Work required ::
Give again, word for word, each line below starting at the one that contains "eapply rtc_l; [eapply" and ending at the one that contains "[pkg/controlplane]: the proxy".

Records for this exercise ::
Lemma rent_inv_step d x x' : small_pools d → rent_step d x x' → rent_inv d x → rent_inv d x'.
Proof.
  intros [Hm4 Hm6] Hs (cur & Hg & H4 & H6 & Hc).
  inv Hs as [? i cm Hi Hgi|? i cm addrs r4 r6 v4 v6 s' cm' Hi Hf Hu|? i cm r4 r6 s' Hi Hu|? i cm Hi];
    unfold rent_inv; cbn [store clients granted granted6].
  - exists cur. split_and!; [done..|]. intros j cm2 [[[= ->] _]|Hj]%client_insert; [|by eapply Hc].
    rewrite Hg in Hgi. injection Hgi as <-. split_and!; [by eapply get_name|done|done].
  - destruct (Hc _ _ Hi) as (Hn & Hle & Heq).
    apply update_ok in Hu as (Hg' & Hd & Hlt & cur' & Hcur' & Hv). cbn in Hg', Hcur', Hv, Hlt.
    rewrite Hn, Hg in Hcur'. injection Hcur' as <-. rewrite Hn in Hg'.
    specialize (Heq (eq_sym Hv)).
    destruct (rent_closure_Ret _ _ _ _ _ _ _ Hf) as [(_ & Hw4 & L4) (_ & Hw6 & L6)];
      [apply range_at_wf, stored_bits_nonneg..|].
    destruct (dhcp_written_data cm r4 r6 cm' Hd Hw4 Hw6) as (E4 & E6 & _).
    exists cm'. split; [done|]. rewrite E4, E6. rewrite <-!(leases_ext _ _ _ Heq) in *.
    split; [by eapply all_leased_grant|]. split; [by eapply all_leased_grant|].
    intros j cm2 [[? _]|Hj]%client_insert; [done|].
    destruct (Hc _ _ Hj) as (? & ? & _). split_and!; [done|lia|lia].
  - apply update_conflict in Hu. destruct (Hc _ _ Hi) as (Hn & _). cbn in Hu. rewrite Hn, Hg in Hu.
    exists cur. split_and!; [done..|]. intros j cm2 [[? _]|Hj]%client_insert; [done|by eapply Hc].
  - exists cur. split_and!; [done..|]. intros j cm2 [[? _]|Hj]%client_insert; [done|by eapply Hc].
Qed.

(** C12. No address is handed out twice: however any number of clients interleave
    their reads and writes of the ConfigMap, the IPv4 addresses granted are pairwise
    distinct, and so are the IPv6 ones, and each is leased in the current object. *)
Theorem no_double_lease s0 cm0 k x
  (H0 : cmGet s0 N = Ret cm0)
  (Hr : rtc (rent_step NewDHCPManager) (MkCsys s0 (replicate k CIdle) [] []) x) :
  ∃ cur, cmGet (store x) N = Ret cur ∧
    all_leased (d_cidr NewDHCPManager) (leases cur KeyDHCP) (granted x) ∧
    all_leased (d_cidr6 NewDHCPManager) (leases cur KeyDHCP6) (granted6 x).
Proof.
  assert (small_pools NewDHCPManager) as Hsmall by (split; vm_compute; reflexivity).
  cut (rent_inv NewDHCPManager x); [intros (cur & ? & ? & ? & _); eauto|].
  assert (rent_inv NewDHCPManager (MkCsys s0 (replicate k CIdle) [] [])) as Hi.
  { exists cm0. split_and!; [done|split; [constructor|set_solver]..|].
    intros i cm [? _]%lookup_replicate_1. done. }
  induction Hr; eauto using rent_inv_step.
Qed.
End Concurrent.

(** ** The production pools *)

Definition dhcp4 : Range := NewAllocatorCIDRRange (d_cidr NewDHCPManager).
Definition dhcp6 : Range := NewAllocatorCIDRRange (d_cidr6 NewDHCPManager).

Example dhcp4_shape : r_max dhcp4 = 65534%Z ∧ r_max dhcp6 = 65534%Z ∧
  IP_String (addIPOffset (r_base dhcp4) 0) = "223.254.0.101"%string ∧
  bm_rangeSpec (r_alloc dhcp4) = "223.254.0.100/16"%string.
Proof. vm_compute. auto. Qed.

Lemma z2b_is z b : z2b z = b ↔ (z `mod` 256 = b2z b)%Z.
Proof.
  split; [intros <-; by rewrite b2z_z2b|]. intros H. apply b2z_inj. by rewrite b2z_z2b.
Qed.

(** An address of the IPv4-in-IPv6 block, by its last 32 bits. *)
Lemma v4_bytes v : (0 ≤ v < 2 ^ 32)%Z →
  be_fixed 16 (65535 * 2 ^ 32 + v) =
    IPv4 (z2b (v `div` 2 ^ 24)) (z2b (v `div` 2 ^ 16)) (z2b (v `div` 2 ^ 8)) (z2b v).
Proof.
  intros Hv. change 16 with (12 + 4). rewrite be_fixed_app.
  replace ((65535 * 2 ^ 32 + v) `div` 256 ^ Z.of_nat 4)%Z with 65535%Z
    by (change (256 ^ Z.of_nat 4)%Z with (2 ^ 32)%Z; Z.to_euclidean_division_equations; lia).
  assert (be_fixed 12 65535 = v4InV6Prefix) as -> by (vm_compute; reflexivity).
  unfold IPv4. f_equal. cbn [be_fixed app].
  f_equal; [|f_equal; [|f_equal; [|f_equal]]]; apply z2b_is; rewrite b2z_z2b; Z.to_euclidean_division_equations; lia.
Qed.

Lemma dhcp4_Contains v : (0 ≤ v < 2 ^ 32)%Z →
  IPNet_Contains (r_net dhcp4) (be_fixed 16 (65535 * 2 ^ 32 + v)) =
    bool_decide (v `div` 2 ^ 16 = 57342)%Z.
Proof.
  intros Hv. rewrite v4_bytes by done. unfold IPNet_Contains. rewrite To4_v4.
  change (networkNumberAndMask (r_net dhcp4))
    with (Some ([xdf; xfe; x00; x64], [xff; xff; x00; x00])).
  cbn [default length id]. unfold and_bytes. cbn [zip_with].
  rewrite !byte_and_ff, !byte_and_00. rewrite bool_decide_eq_true_2 by done. cbn [andb].
  apply bool_decide_ext. split.
  - intros E. inversion E as [[H1 H2]]. symmetry in H1, H2. apply z2b_is in H1, H2.
    change (b2z xdf) with 223%Z in H1. change (b2z xfe) with 254%Z in H2.
    clear E. Z.to_euclidean_division_equations. lia.
  - intros E. assert (z2b (v `div` 2 ^ 24) = xdf) as ->
      by (apply z2b_is; change (b2z xdf) with 223%Z; Z.to_euclidean_division_equations; lia).
    assert (z2b (v `div` 2 ^ 16) = xfe) as -> by (apply z2b_is; by rewrite E). done.
Qed.

Lemma dhcp4_base : r_base dhcp4 = (65535 * 2 ^ 32 + 3757965413)%Z.
Proof. vm_compute. reflexivity. Qed.

(** The shape of the IPv4 pool.  Offsets 0..65533 can be leased and the address
    of offset [o] is 223.254.0.101 + [o]; it belongs to the pool 223.254.0.0/16 (and
    can be found again by [Release]) if and only if [o] is at most 65434: the 99
    offsets above hand out addresses of 223.255.0.0/16, whose leases [ReleaseIP]
    ignores.  The addresses 223.254.0.1 to 223.254.0.99 are never leased. *)
Theorem dhcp4_pool_shape o (Ho : (0 ≤ o < r_max dhcp4)%Z) :
  let ip := addIPOffset (r_base dhcp4) o in
  (IPNet_Contains CIDR ip = true ↔ (o ≤ 65434)%Z) ∧
  contains dhcp4 ip = (if (o <=? 65434)%Z then Some o else None) ∧
  (∀ r, same_range dhcp4 r → (65434 < o)%Z → Release r ip = r) ∧
  (bigForIP (IPv4 xdf xfe x00 x64) < bigForIP ip)%Z.
Proof.
  change (r_max dhcp4) with 65534%Z in Ho. cbv zeta.
  assert (addIPOffset (r_base dhcp4) o = be_fixed 16 (65535 * 2 ^ 32 + (3757965413 + o))) as E
    by (unfold addIPOffset; rewrite dhcp4_base; f_equal; lia).
  assert (IPNet_Contains (r_net dhcp4) (addIPOffset (r_base dhcp4) o) = (o <=? 65434)%Z) as Hc.
  { rewrite E, dhcp4_Contains by lia.
    destruct (Z.leb_spec o 65434); [rewrite bool_decide_eq_true_2|rewrite bool_decide_eq_false_2];
      try done; Z.to_euclidean_division_equations; lia. }
  assert (contains dhcp4 (addIPOffset (r_base dhcp4) o) = (if (o <=? 65434)%Z then Some o else None)) as Hk.
  { destruct (Z.leb_spec o 65434) as [Hle|Hgt].
    - apply contains_addIPOffset; rewrite ?dhcp4_base; try done; change (r_max dhcp4) with 65534%Z; lia.
    - unfold contains. by rewrite Hc. }
  split_and!.
  - assert (IPNet_Contains CIDR (addIPOffset (r_base dhcp4) o) =
            IPNet_Contains (r_net dhcp4) (addIPOffset (r_base dhcp4) o)) as ->.
    { rewrite E, v4_bytes by lia. rewrite CIDR_Contains_v4, <-v4_bytes, dhcp4_Contains by lia.
      apply bool_decide_ext. rewrite !z2b_is. change (b2z xdf) with 223%Z. change (b2z xfe) with 254%Z.
      Z.to_euclidean_division_equations. lia. }
    rewrite Hc. apply Z.leb_le.
  - done.
  - intros r Hs Hgt. unfold Release. rewrite (contains_same dhcp4 r), Hk by done.
    by destruct (Z.leb_spec o 65434); [lia|].
  - rewrite bigForIP_addIPOffset by (rewrite dhcp4_base; lia). rewrite dhcp4_base.
    change (bigForIP (IPv4 xdf xfe x00 x64)) with (65535 * 2 ^ 32 + 3757965412)%Z. lia.
Qed.

Lemma dhcp4_pool_shape_witness :
  contains dhcp4 (addIPOffset (r_base dhcp4) 65435) = None ∧
  IP_String (addIPOffset (r_base dhcp4) 65435) = "223.255.0.0"%string.
Proof.
  split; [|vm_compute; reflexivity].
  exact (proj1 (proj2 (dhcp4_pool_shape 65435 ltac:(vm_compute; split; [discriminate|reflexivity])))).
Defined.

(** ** The properties at the in-memory server *)

Definition example_store : mem :=
  MkMem {[N := MkConfigMap N 1 (Some {[KeyEnvoy := ""]})]} 1.
Definition example_nic : list net_addr :=
  [AddrOther; AddrIPNet (MkIPNet (IPv4 xdf xfe x00 x65) [xff; xff; x00; x00])].

Definition example_rent : mem * option (outcome (IPNet * IPNet)) :=
  RentIPBaseNICAddress NewDHCPManager example_store (Ret example_nic).

Example example_rent_ip :
  match snd example_rent with
  | Some (Ret (n4, n6)) => (IPNet_String n4, IPNet_String n6) =
      ("223.254.0.102/16", "efff:ffff:ffff:ffff:ffff:ffff:ffff:999a/64")%string
  | _ => False
  end.
Proof. vm_compute. reflexivity. Qed.

Lemma rent_fresh_witness :
  ∃ s' n4 n6, example_rent = (s', Some (Ret (n4, n6))) ∧
    ∃ cm cm', cmGet example_store N = Ret cm ∧ cmGet s' N = Ret cm' ∧
      lease_taken dhcp4 (isAlreadyExisted example_nic)
        (leases cm KeyDHCP) (leases cm' KeyDHCP) (net_IP n4).
Proof.
  assert (match snd example_rent with Some (Ret _) => True | _ => False end) as H
    by (vm_compute; exact I).
  destruct example_rent as [s' [[[n4 n6]| |]|]] eqn:E; [|contradiction..].
  exists s', n4, n6. split; [reflexivity|].
  destruct (rent_fresh NewDHCPManager example_store example_nic s' n4 n6 E)
    as (cm & cm' & Hg & Hg' & H4 & _).
  exists cm, cm'. split; [exact Hg|]. split; [exact Hg'|exact H4].
Defined.

Lemma rent_terminates_witness :
  match snd (RentIPBaseNICAddress NewDHCPManager example_store (Ret example_nic)) with
  | Some (Ret _) | Some (Fail _) => True
  | _ => False
  end.
Proof.
  pose proof (rent_terminates (S := mem) NewDHCPManager example_store example_nic) as H.
  exact H.
Defined.

Lemma release_exact_witness :
  ∃ s', ReleaseIP NewDHCPManager example_store [IPv4 xdf xfe x00 x65] = (s', Some (Ret tt)) ∧
    ∃ cm', cmGet s' N = Ret cm' ∧ Z.testbit (leases cm' KeyDHCP) 0 = false.
Proof.
  assert (match snd (ReleaseIP NewDHCPManager example_store [IPv4 xdf xfe x00 x65]) with
          | Some (Ret _) => True | _ => False end) as H by (vm_compute; exact I).
  destruct (ReleaseIP NewDHCPManager example_store [IPv4 xdf xfe x00 x65])
    as [s' [[[]| |]|]] eqn:E; [|contradiction..].
  exists s'. split; [reflexivity|].
  destruct (release_exact NewDHCPManager example_store [IPv4 xdf xfe x00 x65] s'
    ltac:(discriminate) E) as (cm & cm' & _ & Hg' & H4 & _).
  exists cm'. split; [exact Hg'|]. rewrite H4.
  replace (releases true _ _ 0) with true by (vm_compute; reflexivity).
  apply andb_false_r.
Defined.

Lemma set_get_witness :
  ∃ s', Set_ example_store KeyRefCount "1" = (s', Ret tt) ∧ Get_ s' KeyRefCount = Ret "1"%string.
Proof.
  destruct (Set_ example_store KeyRefCount "1") as [s' o] eqn:E.
  assert (o = Ret tt) as -> by (vm_compute in E; injection E; congruence).
  exists s'. split; [reflexivity|].
  exact (proj1 (set_get example_store KeyRefCount "1" s' E)).
Defined.

Definition example_bare : mem := MkMem {[N := MkConfigMap N 1 None]} 1.

Lemma initDHCP_outcome_witness :
  ∃ s' e, initDHCP example_bare = (s', Fail e) ∧
    ∃ cm, cmGet s' N = Ret cm ∧ data_map cm !! KeyEnvoy = Some ""%string.
Proof.
  destruct (cmPatch example_bare N {[KeyEnvoy := ""%string]}) as [s' [cm'| |]] eqn:E;
    [|vm_compute in E; discriminate E..].
  pose proof (proj2 (initDHCP_outcome (S := mem) example_bare)
    (MkConfigMap N 1 None) s' cm') as H.
  destruct H as (H1 & H2 & H3); [vm_compute; reflexivity|vm_compute; reflexivity|exact E|].
  exists s', (Errorf "failed to patch configmap, err: <nil>"). split; [exact H1|].
  exists cm'. split; [exact H2|exact H3].
Defined.

Definition first_rent (cm0 : ConfigMap) : option (outcome (Range * Range * (list byte * list byte))) :=
  rent_closure [] (range_at (d_cidr NewDHCPManager) (leases cm0 KeyDHCP))
    (range_at (d_cidr6 NewDHCPManager) (leases cm0 KeyDHCP6)).

Lemma no_double_lease_witness :
  ∃ x cur, granted x = [addIPOffset (r_base dhcp4) 0] ∧ cmGet (store x) N = Ret cur ∧
    all_leased (d_cidr NewDHCPManager) (leases cur KeyDHCP) (granted x).
Proof.
  assert (match cmGet example_store N with
          | Ret cm0 => match first_rent cm0 with
              | Some (Ret (r4, r6, (v4, _))) =>
                  match snd (cmUpdate example_store (dhcp_written cm0 r4 r6)) with
                  | Ret _ => v4 = addIPOffset (r_base dhcp4) 0 | _ => False end
              | _ => False end
          | _ => False end) as H by (vm_compute; reflexivity).
  destruct (cmGet example_store N) as [cm0| |] eqn:E0; [|contradiction..].
  destruct (first_rent cm0) as [[[[r4 r6] [v4 v6]]| |]|] eqn:Ec; [|contradiction..].
  destruct (cmUpdate example_store (dhcp_written cm0 r4 r6)) as [s' [cm'| |]] eqn:Eu;
    cbn [snd] in H; [|contradiction..]. subst v4.
  destruct (no_double_lease example_store cm0 2
    (MkCsys s' [CIdle; CIdle] [addIPOffset (r_base dhcp4) 0] [v6]) E0) as (cur & Hg & H4 & _).
  { eapply rtc_l; [apply (rs_get _ _ 0 cm0); [reflexivity|exact E0]|].
    eapply rtc_l; [eapply (rs_rent _ _ 0 cm0); [reflexivity|exact Ec|exact Eu]|]. apply rtc_refl. }
  exists (MkCsys s' [CIdle; CIdle] [addIPOffset (r_base dhcp4) 0] [v6]), cur.
  split; [reflexivity|]. split; [exact Hg|exact H4].
Defined.
(* ===== verification/ControlPlane.v ===== *)
(** * The Envoy control plane

    [pkg/controlplane]: the proxy configuration ([Virtual], [Rule]) of every
    workload is a list stored as YAML under [ENVOY_CONFIG]; [Virtual.To] turns one
    workload's configuration into Envoy listeners, clusters, endpoints and routes,
    and [Processor.ProcessFile] publishes them as versioned snapshots.  Of the Envoy
    messages the fields that decide where a request goes are kept (names, addresses,
    ports, header matchers, discovery type); constant options are left out. *)
From Stdlib Require Import ZArith Lia Ascii.
From stdpp Require Import base countable gmap strings numbers list.
From S2P Require Import Prelude GoStrings.

(** ** Data *)

Record ContainerPort := MkPort {
  p_Name : string; p_HostPort : Z; p_ContainerPort : Z; p_Protocol : string; p_HostIP : string }.

(** A nil map or slice is [None] where the code can tell. *)
Record Rule := MkRule {
  Headers : option (gmap string string); LocalTunIPv4 : string; LocalTunIPv6 : string }.

Record Virtual := MkVirtual {
  Uid : string; Ports : option (list ContainerPort); Rules : list Rule }.

#[export] Instance ContainerPort_eq_dec : EqDecision ContainerPort.
Proof. solve_decision. Defined.
#[export] Instance Rule_eq_dec : EqDecision Rule.
Proof. solve_decision. Defined.
#[export] Instance Virtual_eq_dec : EqDecision Virtual.
Proof. solve_decision. Defined.

#[export] Instance ContainerPort_countable : Countable ContainerPort.
Proof.
  apply (inj_countable' (λ p, (p_Name p, p_HostPort p, p_ContainerPort p, p_Protocol p, p_HostIP p))
    (λ '(a, b, c, d, e), MkPort a b c d e)).
  by intros [].
Defined.
#[export] Instance Rule_countable : Countable Rule.
Proof.
  apply (inj_countable' (λ r, (Headers r, LocalTunIPv4 r, LocalTunIPv6 r))
    (λ '(a, b, c), MkRule a b c)).
  by intros [].
Defined.
#[export] Instance Virtual_countable : Countable Virtual.
Proof.
  apply (inj_countable' (λ v, (Uid v, Ports v, Rules v)) (λ '(a, b, c), MkVirtual a b c)).
  by intros [].
Defined.

(** ** Envoy resources *)

Inductive discovery := EDS | ORIGINAL_DST.
Inductive socket_protocol := SocketTCP | SocketUDP.

Record Cluster := MkCluster { cl_Name : string; cl_Type : discovery }.
Record Endpoint := MkEndpoint { ep_Cluster : string; ep_Address : string; ep_Port : Z }.
(** An exact, case-insensitive match of each listed header, on every path. *)
Record Route := MkRoute { rt_Headers : list (string * string); rt_Cluster : string }.
Record RouteConfiguration := MkRouteConfig { rc_Name : string; rc_Routes : list Route }.
Record Listener := MkListener {
  ls_Name : string; ls_RouteName : string; ls_Port : Z; ls_Protocol : socket_protocol }.

Definition ToEndPoint (clusterName localTunIP : string) (port : Z) : Endpoint :=
  MkEndpoint clusterName localTunIP (port `mod` 2 ^ 32).
Definition ToCluster (clusterName : string) : Cluster := MkCluster clusterName EDS.
Definition OriginCluster : Cluster := MkCluster "origin_cluster" ORIGINAL_DST.
(** The order of the matchers is the map's; they are a conjunction. *)
Definition ToRoute (clusterName : string) (headers : option (gmap string string)) : Route :=
  MkRoute (map_to_list (default ∅ headers)) clusterName.
Definition DefaultRoute : Route := MkRoute [] "origin_cluster".
(** The zero value of the protocol is TCP. *)
Definition ToListener (listenerName routeName : string) (port : Z) (p : string) : Listener :=
  MkListener listenerName routeName (port `mod` 2 ^ 32)
    (if String.eqb p "TCP" then SocketTCP
     else if String.eqb p "UDP" then SocketUDP
     else if String.eqb p "SCTP" then SocketTCP
     else SocketTCP).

Answer to this problem ::
    eapply rtc_l; [eapply (rs_rent _ _ 0 cm0); [reflexivity|exact Ec|exact Eu]|]. apply rtc_refl. }
  exists (MkCsys s' [CIdle; CIdle] [addIPOffset (r_base dhcp4) 0] [v6]), cur.
  split; [reflexivity|]. split; [exact Hg|exact H4].
Defined.
(* ===== verification/ControlPlane.v ===== *)
(** * The Envoy control plane

    [pkg/controlplane]: the proxy configuration ([Virtual], [Rule]) of every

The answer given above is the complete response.